Copy each line of the data below in which the word "false" can be found.

Saved data entries:
**********

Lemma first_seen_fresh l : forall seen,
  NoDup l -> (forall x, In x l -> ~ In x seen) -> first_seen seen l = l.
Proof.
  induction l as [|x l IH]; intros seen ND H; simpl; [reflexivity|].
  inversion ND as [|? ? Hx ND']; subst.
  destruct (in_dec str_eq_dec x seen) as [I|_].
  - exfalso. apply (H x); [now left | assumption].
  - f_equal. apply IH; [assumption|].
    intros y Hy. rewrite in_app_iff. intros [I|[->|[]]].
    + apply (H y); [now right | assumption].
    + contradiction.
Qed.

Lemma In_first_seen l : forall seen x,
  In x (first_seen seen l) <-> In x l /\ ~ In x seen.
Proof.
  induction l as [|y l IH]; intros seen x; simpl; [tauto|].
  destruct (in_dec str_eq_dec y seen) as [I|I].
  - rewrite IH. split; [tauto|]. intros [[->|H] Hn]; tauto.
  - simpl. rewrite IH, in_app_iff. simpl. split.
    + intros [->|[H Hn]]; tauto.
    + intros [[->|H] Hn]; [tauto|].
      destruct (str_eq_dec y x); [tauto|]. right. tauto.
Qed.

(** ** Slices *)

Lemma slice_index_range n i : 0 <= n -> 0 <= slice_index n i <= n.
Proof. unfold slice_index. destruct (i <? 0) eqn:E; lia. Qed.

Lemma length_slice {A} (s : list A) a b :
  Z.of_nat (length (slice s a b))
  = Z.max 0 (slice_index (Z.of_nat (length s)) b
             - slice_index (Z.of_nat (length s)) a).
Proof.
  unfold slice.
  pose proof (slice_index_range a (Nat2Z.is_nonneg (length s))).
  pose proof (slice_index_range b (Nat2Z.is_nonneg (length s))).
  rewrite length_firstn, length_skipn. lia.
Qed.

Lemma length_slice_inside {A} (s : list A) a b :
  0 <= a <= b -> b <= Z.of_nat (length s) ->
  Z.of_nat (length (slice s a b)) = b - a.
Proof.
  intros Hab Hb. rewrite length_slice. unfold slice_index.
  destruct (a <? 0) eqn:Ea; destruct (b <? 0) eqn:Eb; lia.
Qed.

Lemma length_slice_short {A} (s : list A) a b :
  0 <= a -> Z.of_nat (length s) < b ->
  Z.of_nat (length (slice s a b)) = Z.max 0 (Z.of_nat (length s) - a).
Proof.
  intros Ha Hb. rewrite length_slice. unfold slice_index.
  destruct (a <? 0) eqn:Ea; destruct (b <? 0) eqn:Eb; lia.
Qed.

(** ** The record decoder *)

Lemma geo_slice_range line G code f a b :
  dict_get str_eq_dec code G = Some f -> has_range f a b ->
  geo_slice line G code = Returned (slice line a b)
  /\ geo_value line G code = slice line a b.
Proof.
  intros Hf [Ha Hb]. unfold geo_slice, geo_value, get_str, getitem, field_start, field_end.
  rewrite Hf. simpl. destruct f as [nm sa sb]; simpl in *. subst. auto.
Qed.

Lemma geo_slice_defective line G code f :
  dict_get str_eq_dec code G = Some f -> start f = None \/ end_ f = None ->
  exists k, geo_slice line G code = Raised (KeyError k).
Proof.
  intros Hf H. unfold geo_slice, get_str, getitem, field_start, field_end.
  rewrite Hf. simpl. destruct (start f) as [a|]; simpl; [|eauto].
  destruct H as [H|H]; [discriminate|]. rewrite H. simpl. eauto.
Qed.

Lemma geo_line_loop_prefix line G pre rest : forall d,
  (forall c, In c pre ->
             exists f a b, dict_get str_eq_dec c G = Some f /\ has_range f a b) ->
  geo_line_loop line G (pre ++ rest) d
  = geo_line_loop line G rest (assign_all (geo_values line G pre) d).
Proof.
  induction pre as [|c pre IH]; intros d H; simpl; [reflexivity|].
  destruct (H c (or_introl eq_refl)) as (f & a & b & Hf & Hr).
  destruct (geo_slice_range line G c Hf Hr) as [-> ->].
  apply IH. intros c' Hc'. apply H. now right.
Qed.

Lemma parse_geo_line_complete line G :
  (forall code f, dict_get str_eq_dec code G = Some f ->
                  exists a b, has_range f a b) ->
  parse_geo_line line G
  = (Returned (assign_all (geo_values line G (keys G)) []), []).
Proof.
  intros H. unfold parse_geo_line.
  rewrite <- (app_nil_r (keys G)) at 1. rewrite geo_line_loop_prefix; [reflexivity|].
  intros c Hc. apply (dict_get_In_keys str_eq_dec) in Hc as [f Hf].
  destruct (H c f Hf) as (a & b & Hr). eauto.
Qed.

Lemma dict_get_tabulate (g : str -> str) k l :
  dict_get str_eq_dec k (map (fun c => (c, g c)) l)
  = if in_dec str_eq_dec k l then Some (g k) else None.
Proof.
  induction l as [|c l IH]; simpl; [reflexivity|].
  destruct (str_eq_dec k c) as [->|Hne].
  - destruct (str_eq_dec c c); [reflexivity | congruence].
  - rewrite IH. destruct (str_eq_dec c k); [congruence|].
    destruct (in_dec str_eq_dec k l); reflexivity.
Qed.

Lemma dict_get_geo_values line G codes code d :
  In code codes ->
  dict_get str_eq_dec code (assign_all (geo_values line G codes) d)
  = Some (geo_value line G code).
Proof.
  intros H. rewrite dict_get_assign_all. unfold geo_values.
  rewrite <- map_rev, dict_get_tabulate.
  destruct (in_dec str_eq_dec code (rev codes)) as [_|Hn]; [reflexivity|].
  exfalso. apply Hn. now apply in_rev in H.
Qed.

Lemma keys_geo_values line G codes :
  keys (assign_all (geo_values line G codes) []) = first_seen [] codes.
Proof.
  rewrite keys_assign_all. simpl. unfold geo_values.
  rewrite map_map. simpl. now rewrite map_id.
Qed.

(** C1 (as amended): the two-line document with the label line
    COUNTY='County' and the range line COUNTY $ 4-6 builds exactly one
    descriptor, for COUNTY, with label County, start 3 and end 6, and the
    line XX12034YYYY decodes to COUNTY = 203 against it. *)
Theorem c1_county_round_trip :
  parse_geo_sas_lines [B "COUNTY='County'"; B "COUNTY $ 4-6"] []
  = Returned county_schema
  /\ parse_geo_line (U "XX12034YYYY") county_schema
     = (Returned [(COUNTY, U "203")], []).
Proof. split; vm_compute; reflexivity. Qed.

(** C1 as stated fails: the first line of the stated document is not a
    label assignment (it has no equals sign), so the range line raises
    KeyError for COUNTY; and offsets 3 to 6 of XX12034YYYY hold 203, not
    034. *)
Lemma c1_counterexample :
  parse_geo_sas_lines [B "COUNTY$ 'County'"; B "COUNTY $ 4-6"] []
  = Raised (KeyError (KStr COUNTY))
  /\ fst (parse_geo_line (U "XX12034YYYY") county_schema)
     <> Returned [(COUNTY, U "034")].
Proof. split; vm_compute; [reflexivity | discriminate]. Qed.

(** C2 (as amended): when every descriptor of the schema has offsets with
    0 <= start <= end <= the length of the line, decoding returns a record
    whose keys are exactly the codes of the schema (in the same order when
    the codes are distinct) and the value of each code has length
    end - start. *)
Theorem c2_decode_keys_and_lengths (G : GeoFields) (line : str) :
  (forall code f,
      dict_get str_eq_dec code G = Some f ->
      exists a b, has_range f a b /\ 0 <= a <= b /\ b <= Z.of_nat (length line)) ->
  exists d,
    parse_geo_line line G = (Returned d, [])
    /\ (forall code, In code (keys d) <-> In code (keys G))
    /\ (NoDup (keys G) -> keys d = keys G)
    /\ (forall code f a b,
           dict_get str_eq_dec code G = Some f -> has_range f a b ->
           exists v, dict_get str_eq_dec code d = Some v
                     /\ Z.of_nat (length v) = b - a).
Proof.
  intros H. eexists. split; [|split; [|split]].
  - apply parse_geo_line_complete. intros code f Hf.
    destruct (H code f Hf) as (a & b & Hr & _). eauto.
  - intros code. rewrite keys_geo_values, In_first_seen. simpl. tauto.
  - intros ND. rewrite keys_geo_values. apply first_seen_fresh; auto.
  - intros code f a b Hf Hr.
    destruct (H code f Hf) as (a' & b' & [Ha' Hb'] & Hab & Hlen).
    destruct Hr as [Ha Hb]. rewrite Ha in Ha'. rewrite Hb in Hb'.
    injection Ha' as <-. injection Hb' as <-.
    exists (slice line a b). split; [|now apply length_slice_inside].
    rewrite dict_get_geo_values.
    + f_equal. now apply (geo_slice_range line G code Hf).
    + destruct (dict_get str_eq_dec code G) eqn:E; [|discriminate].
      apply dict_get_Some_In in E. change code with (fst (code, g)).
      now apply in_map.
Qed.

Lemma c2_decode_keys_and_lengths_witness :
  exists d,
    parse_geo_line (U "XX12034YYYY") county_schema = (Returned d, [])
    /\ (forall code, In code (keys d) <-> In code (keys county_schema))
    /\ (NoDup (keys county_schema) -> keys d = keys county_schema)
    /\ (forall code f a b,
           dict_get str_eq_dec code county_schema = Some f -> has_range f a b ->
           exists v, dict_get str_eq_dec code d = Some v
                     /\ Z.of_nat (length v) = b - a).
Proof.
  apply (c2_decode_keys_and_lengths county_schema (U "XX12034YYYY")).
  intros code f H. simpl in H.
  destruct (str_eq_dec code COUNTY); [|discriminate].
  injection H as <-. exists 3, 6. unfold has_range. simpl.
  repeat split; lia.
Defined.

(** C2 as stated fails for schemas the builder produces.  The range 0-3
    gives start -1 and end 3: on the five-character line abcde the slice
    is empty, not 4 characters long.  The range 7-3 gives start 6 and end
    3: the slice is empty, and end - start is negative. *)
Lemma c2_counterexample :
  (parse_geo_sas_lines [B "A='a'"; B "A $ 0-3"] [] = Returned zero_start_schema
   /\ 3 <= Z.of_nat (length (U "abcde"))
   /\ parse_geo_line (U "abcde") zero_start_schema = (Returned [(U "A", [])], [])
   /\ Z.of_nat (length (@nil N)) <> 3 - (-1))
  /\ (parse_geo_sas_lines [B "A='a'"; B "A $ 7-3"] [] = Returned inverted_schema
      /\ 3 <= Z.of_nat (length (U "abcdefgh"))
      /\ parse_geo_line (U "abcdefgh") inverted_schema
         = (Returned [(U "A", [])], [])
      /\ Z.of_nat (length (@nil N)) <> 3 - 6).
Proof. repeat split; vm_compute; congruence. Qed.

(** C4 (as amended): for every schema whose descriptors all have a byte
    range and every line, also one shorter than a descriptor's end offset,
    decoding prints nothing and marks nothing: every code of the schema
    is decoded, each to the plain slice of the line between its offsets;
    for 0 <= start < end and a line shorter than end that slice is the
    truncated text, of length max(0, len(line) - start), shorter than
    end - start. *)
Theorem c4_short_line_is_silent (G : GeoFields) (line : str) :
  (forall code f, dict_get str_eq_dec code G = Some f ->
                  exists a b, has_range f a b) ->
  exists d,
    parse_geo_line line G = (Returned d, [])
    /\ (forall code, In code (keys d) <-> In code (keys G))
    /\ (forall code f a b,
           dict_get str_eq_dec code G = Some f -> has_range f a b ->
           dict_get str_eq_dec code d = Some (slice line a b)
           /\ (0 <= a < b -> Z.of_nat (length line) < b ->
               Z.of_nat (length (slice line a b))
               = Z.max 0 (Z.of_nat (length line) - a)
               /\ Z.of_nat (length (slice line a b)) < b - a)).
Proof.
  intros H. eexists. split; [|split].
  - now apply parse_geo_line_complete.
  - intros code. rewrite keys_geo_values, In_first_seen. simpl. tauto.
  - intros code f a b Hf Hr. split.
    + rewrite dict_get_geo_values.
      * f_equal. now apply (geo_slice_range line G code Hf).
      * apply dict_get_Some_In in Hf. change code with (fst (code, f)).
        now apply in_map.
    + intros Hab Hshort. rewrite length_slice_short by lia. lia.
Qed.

**********

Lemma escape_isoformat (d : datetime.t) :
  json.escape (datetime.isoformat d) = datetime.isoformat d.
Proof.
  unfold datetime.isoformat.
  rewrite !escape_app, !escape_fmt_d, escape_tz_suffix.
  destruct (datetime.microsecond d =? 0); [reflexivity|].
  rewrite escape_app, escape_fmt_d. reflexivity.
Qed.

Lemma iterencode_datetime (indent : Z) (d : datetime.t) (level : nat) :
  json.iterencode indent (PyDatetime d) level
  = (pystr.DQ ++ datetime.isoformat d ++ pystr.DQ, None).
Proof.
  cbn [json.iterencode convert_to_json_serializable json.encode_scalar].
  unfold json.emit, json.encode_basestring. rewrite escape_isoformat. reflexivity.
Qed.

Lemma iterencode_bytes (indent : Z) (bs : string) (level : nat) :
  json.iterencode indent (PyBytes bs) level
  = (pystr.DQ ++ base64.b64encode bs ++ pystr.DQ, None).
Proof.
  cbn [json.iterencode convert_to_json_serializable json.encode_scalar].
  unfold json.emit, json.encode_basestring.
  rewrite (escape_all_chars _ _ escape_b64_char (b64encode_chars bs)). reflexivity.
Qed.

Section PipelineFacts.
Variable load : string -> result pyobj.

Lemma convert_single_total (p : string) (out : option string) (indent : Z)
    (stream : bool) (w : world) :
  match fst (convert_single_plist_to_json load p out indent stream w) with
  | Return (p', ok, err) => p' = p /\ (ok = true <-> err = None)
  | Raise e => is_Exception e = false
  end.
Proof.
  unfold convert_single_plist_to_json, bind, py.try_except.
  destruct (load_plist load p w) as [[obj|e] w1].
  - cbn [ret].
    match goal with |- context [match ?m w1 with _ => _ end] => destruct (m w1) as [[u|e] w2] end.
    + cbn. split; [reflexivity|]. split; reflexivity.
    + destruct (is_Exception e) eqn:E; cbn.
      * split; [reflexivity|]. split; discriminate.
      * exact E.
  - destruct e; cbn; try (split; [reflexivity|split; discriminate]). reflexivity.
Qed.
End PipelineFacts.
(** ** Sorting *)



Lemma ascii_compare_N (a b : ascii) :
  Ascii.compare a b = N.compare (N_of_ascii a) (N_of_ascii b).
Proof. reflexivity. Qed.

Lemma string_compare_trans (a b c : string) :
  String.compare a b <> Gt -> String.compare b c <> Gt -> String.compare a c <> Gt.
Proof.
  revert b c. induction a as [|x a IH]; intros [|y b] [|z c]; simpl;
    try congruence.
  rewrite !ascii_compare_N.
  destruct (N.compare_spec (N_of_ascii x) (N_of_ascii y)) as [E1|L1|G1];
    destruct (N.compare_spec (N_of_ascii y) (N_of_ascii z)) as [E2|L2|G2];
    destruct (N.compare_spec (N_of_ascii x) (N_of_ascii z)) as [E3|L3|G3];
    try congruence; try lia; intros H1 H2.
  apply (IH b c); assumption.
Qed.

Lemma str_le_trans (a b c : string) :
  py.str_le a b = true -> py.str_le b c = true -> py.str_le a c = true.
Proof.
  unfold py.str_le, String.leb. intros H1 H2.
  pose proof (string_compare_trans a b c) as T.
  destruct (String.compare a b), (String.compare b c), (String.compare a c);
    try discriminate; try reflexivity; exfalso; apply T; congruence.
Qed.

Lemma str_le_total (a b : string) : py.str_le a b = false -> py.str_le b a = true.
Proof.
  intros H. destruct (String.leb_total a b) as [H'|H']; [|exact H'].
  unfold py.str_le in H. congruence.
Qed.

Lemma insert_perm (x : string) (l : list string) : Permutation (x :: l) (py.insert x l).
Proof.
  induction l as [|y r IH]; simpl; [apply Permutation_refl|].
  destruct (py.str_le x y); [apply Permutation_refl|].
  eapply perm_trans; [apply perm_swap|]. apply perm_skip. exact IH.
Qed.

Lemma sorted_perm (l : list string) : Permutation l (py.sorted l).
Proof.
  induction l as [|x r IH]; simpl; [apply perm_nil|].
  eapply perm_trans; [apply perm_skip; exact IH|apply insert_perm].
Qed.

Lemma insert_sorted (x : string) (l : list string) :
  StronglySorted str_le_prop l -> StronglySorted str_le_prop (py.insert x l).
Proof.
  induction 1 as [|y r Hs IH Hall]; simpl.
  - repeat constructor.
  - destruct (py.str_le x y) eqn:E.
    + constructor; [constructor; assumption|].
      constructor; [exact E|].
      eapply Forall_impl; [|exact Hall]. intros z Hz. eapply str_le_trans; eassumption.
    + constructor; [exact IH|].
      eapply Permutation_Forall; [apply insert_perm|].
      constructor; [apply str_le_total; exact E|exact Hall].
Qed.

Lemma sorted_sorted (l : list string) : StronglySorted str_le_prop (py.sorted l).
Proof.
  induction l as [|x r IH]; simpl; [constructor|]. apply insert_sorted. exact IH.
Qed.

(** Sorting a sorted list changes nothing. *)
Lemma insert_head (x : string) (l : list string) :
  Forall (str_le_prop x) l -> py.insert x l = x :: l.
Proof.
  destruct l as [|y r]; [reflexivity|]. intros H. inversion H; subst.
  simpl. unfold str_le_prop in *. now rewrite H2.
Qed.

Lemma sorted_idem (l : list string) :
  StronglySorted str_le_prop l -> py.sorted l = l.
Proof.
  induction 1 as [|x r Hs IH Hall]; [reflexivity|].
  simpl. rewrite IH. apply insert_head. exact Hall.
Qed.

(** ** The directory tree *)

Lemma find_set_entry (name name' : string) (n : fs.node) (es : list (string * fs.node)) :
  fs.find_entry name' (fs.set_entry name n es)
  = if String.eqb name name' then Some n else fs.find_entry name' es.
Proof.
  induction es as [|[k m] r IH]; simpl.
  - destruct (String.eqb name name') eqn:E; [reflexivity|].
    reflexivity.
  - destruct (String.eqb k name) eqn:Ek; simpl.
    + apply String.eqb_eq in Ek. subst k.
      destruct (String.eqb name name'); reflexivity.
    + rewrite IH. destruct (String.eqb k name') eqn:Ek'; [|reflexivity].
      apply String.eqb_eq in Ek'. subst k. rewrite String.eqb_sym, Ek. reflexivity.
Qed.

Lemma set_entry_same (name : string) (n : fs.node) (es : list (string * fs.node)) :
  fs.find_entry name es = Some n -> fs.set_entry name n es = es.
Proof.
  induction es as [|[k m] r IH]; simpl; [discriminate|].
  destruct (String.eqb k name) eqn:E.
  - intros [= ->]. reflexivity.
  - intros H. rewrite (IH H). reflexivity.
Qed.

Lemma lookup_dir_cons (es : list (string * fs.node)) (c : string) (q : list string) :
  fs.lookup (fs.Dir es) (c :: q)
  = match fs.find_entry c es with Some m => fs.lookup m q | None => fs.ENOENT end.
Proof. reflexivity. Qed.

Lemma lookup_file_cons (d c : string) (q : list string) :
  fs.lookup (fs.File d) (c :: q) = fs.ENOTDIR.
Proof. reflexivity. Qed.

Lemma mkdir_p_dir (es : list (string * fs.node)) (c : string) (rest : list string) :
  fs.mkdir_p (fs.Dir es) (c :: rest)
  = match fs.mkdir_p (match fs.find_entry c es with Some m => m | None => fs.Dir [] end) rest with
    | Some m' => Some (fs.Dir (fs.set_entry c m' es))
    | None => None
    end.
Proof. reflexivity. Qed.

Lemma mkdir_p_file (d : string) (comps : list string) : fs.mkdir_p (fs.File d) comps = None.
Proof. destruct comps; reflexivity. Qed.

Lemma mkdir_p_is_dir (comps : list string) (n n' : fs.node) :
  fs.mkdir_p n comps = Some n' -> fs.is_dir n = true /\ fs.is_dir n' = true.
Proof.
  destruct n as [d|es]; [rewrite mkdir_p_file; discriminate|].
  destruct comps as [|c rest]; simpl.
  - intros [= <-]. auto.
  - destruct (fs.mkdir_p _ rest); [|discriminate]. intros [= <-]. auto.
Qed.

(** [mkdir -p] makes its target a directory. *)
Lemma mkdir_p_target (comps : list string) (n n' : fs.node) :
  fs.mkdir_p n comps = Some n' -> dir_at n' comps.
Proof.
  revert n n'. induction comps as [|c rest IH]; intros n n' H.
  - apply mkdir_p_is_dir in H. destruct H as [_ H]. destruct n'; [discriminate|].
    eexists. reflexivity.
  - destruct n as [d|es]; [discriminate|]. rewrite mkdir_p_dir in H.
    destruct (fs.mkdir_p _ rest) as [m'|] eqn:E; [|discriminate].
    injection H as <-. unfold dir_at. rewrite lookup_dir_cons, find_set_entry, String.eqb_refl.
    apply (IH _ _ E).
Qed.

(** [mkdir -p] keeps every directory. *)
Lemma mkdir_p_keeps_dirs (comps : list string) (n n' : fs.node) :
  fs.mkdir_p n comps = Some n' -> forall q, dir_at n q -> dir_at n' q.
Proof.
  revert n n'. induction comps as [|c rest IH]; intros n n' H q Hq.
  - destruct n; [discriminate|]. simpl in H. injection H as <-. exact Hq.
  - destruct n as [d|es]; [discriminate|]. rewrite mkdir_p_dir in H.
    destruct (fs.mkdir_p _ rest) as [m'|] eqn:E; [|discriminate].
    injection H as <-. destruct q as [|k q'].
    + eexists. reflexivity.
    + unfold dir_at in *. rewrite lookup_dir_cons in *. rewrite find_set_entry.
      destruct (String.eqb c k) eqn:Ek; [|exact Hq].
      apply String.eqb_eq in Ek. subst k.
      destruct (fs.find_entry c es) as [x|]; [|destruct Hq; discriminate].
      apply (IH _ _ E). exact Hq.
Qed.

**********

[EXERCISE RESULT]:
  | Raise e => is_Exception e = false
Lemma str_le_total (a b : string) : py.str_le a b = false -> py.str_le b a = true.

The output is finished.